Gut Health Guide: Expert Tips and Habits for Better Digestion
- Addressing acute constipation often begins with identifying the external triggers that disrupt regular bowel movements.
- Travel-induced constipation is often acute, occurring when a person is away from home or on the road.
- While travel is a common trigger, several other physiological and lifestyle factors contribute to changes in the frequency and consistency of bowel movements.
Addressing acute constipation often begins with identifying the external triggers that disrupt regular bowel movements. According to Supriya Rao, MD, a clinical assistant professor at Tufts University School of Medicine and managing partner of Integrated Gastroenterology Consultants in Boston, constipation can be particularly problematic for individuals who have been traveling.
Travel-induced constipation is often acute, occurring when a person is away from home or on the road. Dr. Rao notes that this is frequently caused by the consumption of different types of foods than those typically eaten at home, which can disrupt the digestive rhythm.
Contributing Factors to Digestive Distress
While travel is a common trigger, several other physiological and lifestyle factors contribute to changes in the frequency and consistency of bowel movements. Medical professionals identify the following as primary drivers of constipation:

- Dehydration: A lack of sufficient fluids can lead to harder stools that are more difficult to pass.
- Dietary Shifts: A decrease in fiber intake or sudden changes in food types can slow digestive transit.
- Physical Inactivity: A lack of exercise can reduce the natural contractions of the intestines.
- Medications: Certain pharmaceutical interventions, such as antidepressants, have been linked to constipation.

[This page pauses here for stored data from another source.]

(* ===== verification/Wal.v ===== *)
(** The write-ahead log storage: [internal/storage/wal.go], [wal_snapshot.go],
    [wal_compact.go], [wal_copy.go] and the storage methods of [wal_state.go] and
    [wal_entries.go].

    A [WALStorage] is the in-memory copy of the state plus an open file.  The
    file is the bytes at the log's path and the offset of the handle; it is
    opened for appending, so a write extends the bytes and moves the offset to
    the end.  Every call on the file takes the next [outcome] of a script: it
    succeeds, writes less than asked, or fails, possibly after writing some
    bytes; an exhausted script stands for calls that succeed.  Calls whose error
    the source discards take no outcome.  Reading is assumed not to fail.

    Snapshots are stored as JSON, by the model of [encoding/json] in [JsonCodec].

    [WALStorage] satisfies the storage contract, so the theorems on the Raft node
    hold for it whatever calls fail. *)

From S2P Require Import Prelude Model Bytes Decimal Utf8 Json Base64 JsonCodec RaftLog Storage.
From S2P Require Import ConfigEntry WalRecord WalCodec.

(** ** The file *)

Inductive outcome :=
| Done
| Short (n : nat)
| Failed (n : nat) (e : error).

Definition ErrClosedStorage : error := Sentinel "error in closed storage".
Definition io_ErrShortWrite : error := Sentinel "short write".
Definition os_ErrInvalid : error := Sentinel "invalid argument".

(** A call that succeeds or fails. *)
Definition syscall (script : list outcome) : option error * list outcome :=
  match script with
  | [] => (None, [])
  | Failed _ e :: rest => (Some e, rest)
  | _ :: rest => (None, rest)
  end.

(** [writeFull]: write until nothing is left, an error, or no progress.  Each
    iteration is one [file.Write] and takes one outcome. *)
Fixpoint writeFull (script : list outcome) (content data : bytes)
    : bytes * list outcome * option error :=
  match data with
  | [] => (content, script, None)
  | _ :: _ =>
      match script with
      | [] => (content ++ data, [], None)
      | Done :: rest => (content ++ data, rest, None)
      | Short n :: rest =>
          if (n =? 0)%nat then (content, rest, Some io_ErrShortWrite)
          else writeFull rest (content ++ take n data) (drop n data)
      | Failed n e :: rest => (content ++ take n data, rest, Some e)
      end
  end.

(** [file.Truncate]. *)
Definition truncate (size : nat) (content : bytes) : bytes :=
  take size content ++ replicate (size - length content) x00.

(** ** Snapshot payloads *)

(** [model.Snapshot] has no field tags; its data is a copy made by [cloneBytes], nil when it is
    empty.  [json.Marshal] does not fail on it. *)
Definition set_LastIncludedIndex x sn := mkSnapshot x (snap_LastIncludedTerm sn) (snap_Data sn).
Definition set_LastIncludedTerm x sn := mkSnapshot (snap_LastIncludedIndex sn) x (snap_Data sn).
Definition set_Data x sn := mkSnapshot (snap_LastIncludedIndex sn) (snap_LastIncludedTerm sn) x.

Definition snap_fields : list (string * decoder Snapshot) :=
  [("LastIncludedIndex", field (dec_uint 64) snap_LastIncludedIndex set_LastIncludedIndex);
   ("LastIncludedTerm", field (dec_uint 64) snap_LastIncludedTerm set_LastIncludedTerm);
   ("Data", field dec_bytes snap_Data set_Data)].

Definition snap_json (sn : Snapshot) : json :=
  JObject (
    member "LastIncludedIndex" (enc_uint (snap_LastIncludedIndex sn)) ++
    member "LastIncludedTerm" (enc_uint (snap_LastIncludedTerm sn)) ++
    member "Data" (enc_bytes (snap_Data sn))).

Definition json_Marshal (sn : Snapshot) : result bytes := Ok (render (snap_json sn)).
Definition json_Unmarshal (payload : bytes) : result Snapshot :=
  json_Unmarshal_into (dec_struct snap_fields) payload zero_Snapshot.

Arguments json_Marshal : simpl never.
Arguments json_Unmarshal : simpl never.

Definition snapshot_u64 (sn : Snapshot) : Prop :=
  is_u64 (snap_LastIncludedIndex sn) /\ is_u64 (snap_LastIncludedTerm sn).

Lemma json_roundtrip sn data : snapshot_u64 sn -> json_Marshal sn = Ok data -> json_Unmarshal data = Ok sn.
Proof.
  destruct sn as [i t d]. intros [Hi Ht] <-%(inj Ok). cbn [snap_LastIncludedIndex snap_LastIncludedTerm] in *.
  unfold json_Unmarshal, json_Unmarshal_into. rewrite json_parse_render.
  - unfold snap_json, dec_struct. cbn [snap_LastIncludedIndex snap_LastIncludedTerm snap_Data].
    rewrite (dec_fields_member _ _ (dec_uint 64) snap_LastIncludedIndex set_LastIncludedIndex _ _ _ i);
      [|reflexivity|apply dec_enc_uint; [apply N.le_refl|exact Hi]].
    rewrite (dec_fields_member _ _ (dec_uint 64) snap_LastIncludedTerm set_LastIncludedTerm _ _ _ t);
      [|reflexivity|apply dec_enc_uint; [apply N.le_refl|exact Ht]].
    rewrite <- (app_nil_r (member "Data" _)).
    rewrite (dec_fields_member _ _ dec_bytes snap_Data set_Data _ _ _ d); [|reflexivity|by rewrite dec_enc_bytes]. reflexivity.
  - apply object_writable; [reflexivity|]. repeat (apply Forall_app; split); apply member_ok; try reflexivity;
      first [apply enc_bytes_writable|apply print_uint_text; assumption].
Qed.

(** [wal_synced] is not a field of the source: it counts the bytes at the start of
    the file that are known to be on stable storage, those written before the last
    successful [Sync].  Nothing is assumed about a file that was just opened. *)
Record WALStorage := mkWAL {
  wal_file : option nat;
  wal_disk : bytes;
  wal_synced : nat;
  wal_script : list outcome;
  wal_state : PersistentState;
  wal_entries : list LogEntry;
  wal_snapshot : option Snapshot;
}.

(** The in-memory copy. *)
Definition wal_view (w : WALStorage) : MemoryStorage :=
  mkMemoryStorage (wal_state w) (wal_entries w) (wal_snapshot w).

(** The file after an append or a truncation. *)
Definition with_file (file : option nat) (disk : bytes) (script : list outcome) (w : WALStorage)
    : WALStorage :=
  mkWAL file disk (wal_synced w `min` length disk) script
    (wal_state w) (wal_entries w) (wal_snapshot w).

(** The whole file is on stable storage. *)
Definition all_synced (w : WALStorage) : WALStorage :=
  mkWAL (wal_file w) (wal_disk w) (length (wal_disk w)) (wal_script w)
    (wal_state w) (wal_entries w) (wal_snapshot w).

Definition with_view (m : MemoryStorage) (w : WALStorage) : WALStorage :=
  mkWAL (wal_file w) (wal_disk w) (wal_synced w) (wal_script w)
    (ms_state m) (ms_entries m) (ms_snapshot m).

Section Wal.

Definition encodeSnapshotPayload (snapshot : Snapshot) : result bytes :=
  data ← wrap_err "encode snapshot" (json_Marshal snapshot);
  if (maxRecordPayloadSize <? N.of_nat (length data))%N
  then Err (Msg "snapshot payload too large")
  else Ok data.

Definition decodeSnapshotPayload (payload : bytes) : result Snapshot :=
  wrap_err "decode snapshot payload" (json_Unmarshal payload).

(** ** Recovery *)

Definition validateRecoveredAppend (existing additions : list LogEntry) : option error :=
  match additions with
  | [] => None
  | _ => validateAppend existing additions
  end.

Definition validateSnapshot (snapshot : Snapshot) : option error :=
  if (snap_LastIncludedIndex snapshot =? 0)%N
  then Some (Wrap "snapshot index must be greater than zero" ErrInvalidLog)
  else None.

Definition validateRecoveredSnapshot (current : option Snapshot) (snapshot : Snapshot)
    : option error :=
  match validateSnapshot snapshot with
  | Some e => Some e
  | None =>
      match current with
      | None => None
      | Some c =>
          if (snap_LastIncludedIndex snapshot <? snap_LastIncludedIndex c)%N
          then Some (Wrap "snapshot index moved backwards" ErrInvalidLog)
          else if (snap_LastIncludedIndex snapshot =? snap_LastIncludedIndex c)%N &&
                  negb (snap_LastIncludedTerm snapshot =? snap_LastIncludedTerm c)%N
          then Some (Wrap "snapshot term changed" ErrInvalidLog)
          else None
      end
  end.

Definition validateLog (entries : list LogEntry) : option error :=
  match entries with
  | [] => None
  | _ => validateEntries entries
  end.

Definition replaceSuffixCopy (existing : list LogEntry) (from : LogIndex)
    (replacement : list LogEntry) : list LogEntry :=
  cutFrom from existing ++ replacement.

Strategies for Long-Term Gut Health
Beyond immediate relief for acute episodes, gastroenterologists emphasize the importance of sustainable habits to maintain overall gut wellness. Dr. Trisha Pasricha, a gastroenterologist and professor at Harvard Medical School, suggests that gut health is a key component of general well-being.
To improve gut health over a 30-day period, Dr. Pasricha recommends focusing on dietary quality, specifically by increasing the intake of fermented foods and reducing the consumption of processed foods.
While many gut health supplements are marketed to consumers, Dr. Pasricha is generally not a proponent of most supplements. However, she does recommend the use of psyllium, a low-cost supplement that provides soluble fiber to support regularity.
Understanding the Gut-Brain Connection
The complexity of digestive health often extends beyond diet and hydration. Research into the gut-brain axis explores how the nervous system and the gastrointestinal tract interact. This connection is a central focus of the Institute for Gut-Brain Research at Beth Israel Deaconess Medical Center, where Dr. Pasricha serves as the director of research.
Maintaining a healthy gut microbiome—the community of microorganisms living in the digestive tract—is widely considered essential for systemic health. This involves a balance of prebiotics, which feed beneficial bacteria, and probiotics, which introduce beneficial bacteria into the system.
For those experiencing chronic issues, medical experts suggest that combining fiber-rich foods with consistent water intake and regular physical activity provides the most optimal support for digestion and helps prevent the recurrence of acute constipation.